PROBLEM:
Determine how many lines below contain the string "contains" and give that number without anything else.

RECORDS:
··········
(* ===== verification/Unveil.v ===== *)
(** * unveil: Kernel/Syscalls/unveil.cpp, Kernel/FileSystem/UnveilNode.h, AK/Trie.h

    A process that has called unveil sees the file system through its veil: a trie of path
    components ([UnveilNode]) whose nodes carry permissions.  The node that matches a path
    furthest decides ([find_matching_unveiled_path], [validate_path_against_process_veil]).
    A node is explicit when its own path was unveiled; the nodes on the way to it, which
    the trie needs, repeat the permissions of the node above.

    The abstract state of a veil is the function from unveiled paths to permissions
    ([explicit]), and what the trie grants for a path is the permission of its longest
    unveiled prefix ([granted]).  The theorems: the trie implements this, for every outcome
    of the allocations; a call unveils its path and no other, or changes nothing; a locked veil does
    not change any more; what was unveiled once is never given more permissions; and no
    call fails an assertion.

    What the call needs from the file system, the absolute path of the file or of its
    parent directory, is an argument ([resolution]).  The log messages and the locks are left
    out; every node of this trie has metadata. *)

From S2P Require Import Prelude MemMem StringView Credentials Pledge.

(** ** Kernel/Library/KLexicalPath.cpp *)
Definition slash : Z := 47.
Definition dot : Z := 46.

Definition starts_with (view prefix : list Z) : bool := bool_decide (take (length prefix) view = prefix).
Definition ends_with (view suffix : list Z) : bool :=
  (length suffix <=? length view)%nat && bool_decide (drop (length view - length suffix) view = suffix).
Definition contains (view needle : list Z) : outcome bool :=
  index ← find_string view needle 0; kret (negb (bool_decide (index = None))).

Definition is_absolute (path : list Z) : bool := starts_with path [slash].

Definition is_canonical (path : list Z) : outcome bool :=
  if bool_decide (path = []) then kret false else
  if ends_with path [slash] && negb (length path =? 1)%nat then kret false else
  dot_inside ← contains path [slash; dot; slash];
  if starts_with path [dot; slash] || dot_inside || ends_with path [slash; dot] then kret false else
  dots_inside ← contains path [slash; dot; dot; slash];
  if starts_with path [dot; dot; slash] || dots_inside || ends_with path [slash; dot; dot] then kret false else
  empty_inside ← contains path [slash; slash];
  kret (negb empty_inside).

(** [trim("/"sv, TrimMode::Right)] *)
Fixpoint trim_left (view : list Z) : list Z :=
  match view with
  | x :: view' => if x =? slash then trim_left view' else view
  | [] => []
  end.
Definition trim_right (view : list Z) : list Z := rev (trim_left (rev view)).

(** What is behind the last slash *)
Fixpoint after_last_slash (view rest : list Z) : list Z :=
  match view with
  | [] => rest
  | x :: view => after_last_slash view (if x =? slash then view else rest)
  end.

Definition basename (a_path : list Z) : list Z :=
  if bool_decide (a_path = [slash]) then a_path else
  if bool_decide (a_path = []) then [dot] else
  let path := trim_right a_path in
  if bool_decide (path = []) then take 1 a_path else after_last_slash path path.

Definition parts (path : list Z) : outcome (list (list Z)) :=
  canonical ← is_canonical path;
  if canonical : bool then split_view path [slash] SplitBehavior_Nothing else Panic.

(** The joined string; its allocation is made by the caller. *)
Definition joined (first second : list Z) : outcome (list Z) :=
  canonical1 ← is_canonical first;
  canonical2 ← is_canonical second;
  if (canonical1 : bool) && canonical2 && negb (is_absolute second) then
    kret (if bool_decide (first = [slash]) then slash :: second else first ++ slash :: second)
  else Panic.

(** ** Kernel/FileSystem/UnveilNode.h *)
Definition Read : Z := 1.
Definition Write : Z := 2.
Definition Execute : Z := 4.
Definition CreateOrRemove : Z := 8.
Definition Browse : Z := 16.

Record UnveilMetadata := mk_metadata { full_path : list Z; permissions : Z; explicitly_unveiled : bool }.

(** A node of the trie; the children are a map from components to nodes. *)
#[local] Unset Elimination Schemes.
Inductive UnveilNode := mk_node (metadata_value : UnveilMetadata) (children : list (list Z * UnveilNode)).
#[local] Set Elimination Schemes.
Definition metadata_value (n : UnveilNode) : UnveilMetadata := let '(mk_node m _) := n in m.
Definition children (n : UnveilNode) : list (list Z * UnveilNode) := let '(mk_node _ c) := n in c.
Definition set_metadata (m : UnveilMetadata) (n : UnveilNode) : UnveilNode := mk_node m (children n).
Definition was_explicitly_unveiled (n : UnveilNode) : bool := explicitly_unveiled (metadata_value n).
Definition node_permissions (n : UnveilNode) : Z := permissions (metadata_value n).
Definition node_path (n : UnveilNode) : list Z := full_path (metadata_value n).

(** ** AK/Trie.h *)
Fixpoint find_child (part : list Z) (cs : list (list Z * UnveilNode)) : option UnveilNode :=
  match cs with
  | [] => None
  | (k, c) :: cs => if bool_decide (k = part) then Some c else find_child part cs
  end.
··········
TASK SOLUTION:
4